An Introduction to Spoken Kashmiri



Some thoughts on preserving our cultural traditions

Piyaray Lal Raina

There is a lot of discussion going on through all our modes of communications as to how we can preserve our cultural after our migration from Kashmir. It is genuine concern. We have a glorious culture of our traditions guarded and developed by our ancestors over a long period of more than five thousand years nobody would like to dissociate himself with such an inheritance. The culture of a group of people does not evolve overnight. It is not philosophy only. It is collective history; wisdom and thought of a group of people living under similar geographic conditions. Traditions are the manifestation of that culture. It is natural that longer the life of a culture the more complex will be its traditions. 

The components of any culture can be categorized as:

1)      Language of the people through which they write and read

2)      Religious traditions

3)      Social customs

4)      Festivals

5)      Music, singing and dance

6)      Food

7)      Dress

8)      Art

1) Language

The language we speak is known as Kashmiri. It is spoken by about four million Kashmiris, both Hindus and Muslims. Despite its status as a regional language in the Indian constitution, it has remained as a spoken language only. No doubt we have Arabic as an official script for writing this language but in actual usage it is not used in any official correspondence. It has not developed as a mass medium for conveying our written thoughts. There is hardly any literary material available which people would like to read.  How can we then preserve this language even as spoken one? Perhaps the answer is to speak it in the family and familiarize children with its usage. In the mean time we should develop a Devnagri and Roman fonts which is accepted by all for preserving whatever literature we have in Kashmiri. We have few Devnagri fonts but they are not universal in acceptance .As for example Devnagri font in which Koshur Samachar published from Delhi writes Kashmiri section is not followed by other people who write in Kashmiri language.

2) Religious Traditions

We are deeply religious people. Perhaps it is due to our groupings as Brahmins. Although as Brahmins we are supposed to know how to perform their religious rituals but over a time we have established a subclass of priests called gorus within our community who guided us in the performance of our religious functions. Due to social stigma gorus community had shrunk in numbers while we all lived happily in Kashmir. After our migration, some diasporas of community are left without the services of priests .The problem is more magnified for those who have migrated to foreign countries like we are in USA. Our religious scriptures are all in Sanskrit and we have little or no knowledge of what goes on the performance of these rituals .We do not have translations of the books that describe the methodology for the performance of our rituals. A few suggestions for preserving the religious traditions are as under:

a)      Institutionalization. During good old days we had the privilege of having priests calling at our homes for performance of our rituals. In the changed situation we should build establishments at central places where our community members are living, with facilities for the performance of religious and social functions. It should have place for installing deities, living place for a priest and some cooking facilities.

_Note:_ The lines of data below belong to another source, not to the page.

(* ===== verification/PayloadTests.v ===== *)
(** * The unit tests of the payload modules

    Each [#[test]] function of [payloads/*_payloads.rs], translated statement
    by statement ([Testing]) and run on the model. They are the repository's
    own expectations of the encoders and decoders, so they also test that the
    model is the code. The two tests that use the signature scheme are in
    [CryptoTests]. *)
From Stdlib Require Import String.
From S2P Require Import Prelude RustStd Sizes Common PingPayloads ErrorPayloads ClosePayloads.
From S2P Require Import RegistrationPayloads AccountPayloads HelloPayloads AuthPayloads.
From S2P Require Import MessagePayloads QueuePayloads FriendPayloads E2eKeyPayloads Testing.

b)      Recruit new priests. To man these establishments we need to recruit priests .If we can not find priests among our community then we may have to train priests from other communities who are willing to do the job.

c)       Separate spiritual from social content. Almost all our festivities in the social life are linked with our religious activities with the result over the years spiritual content of a religious function has almost disappeared. For example Yagnopavit, if performed as per our sacred texts should not take more than three or four hours but as per current practice it takes a full day from morning to late evening for the performance of this samskara. It is so partly because priests have developed interest in prolonging the ritual to gain time to receive maximum possible collection of abid and also because we keep on serving all sorts of food items while the sacred vedic recitations are going on. This reduces the sacredness of the ritual. We could keep both going on if we separate the two. For example if we perform sacred rituals in the morning three or four hours and then serve all the food items in the lunch or dinner (depending upon the muhurat time of yagnopavit) time that would do justice to all.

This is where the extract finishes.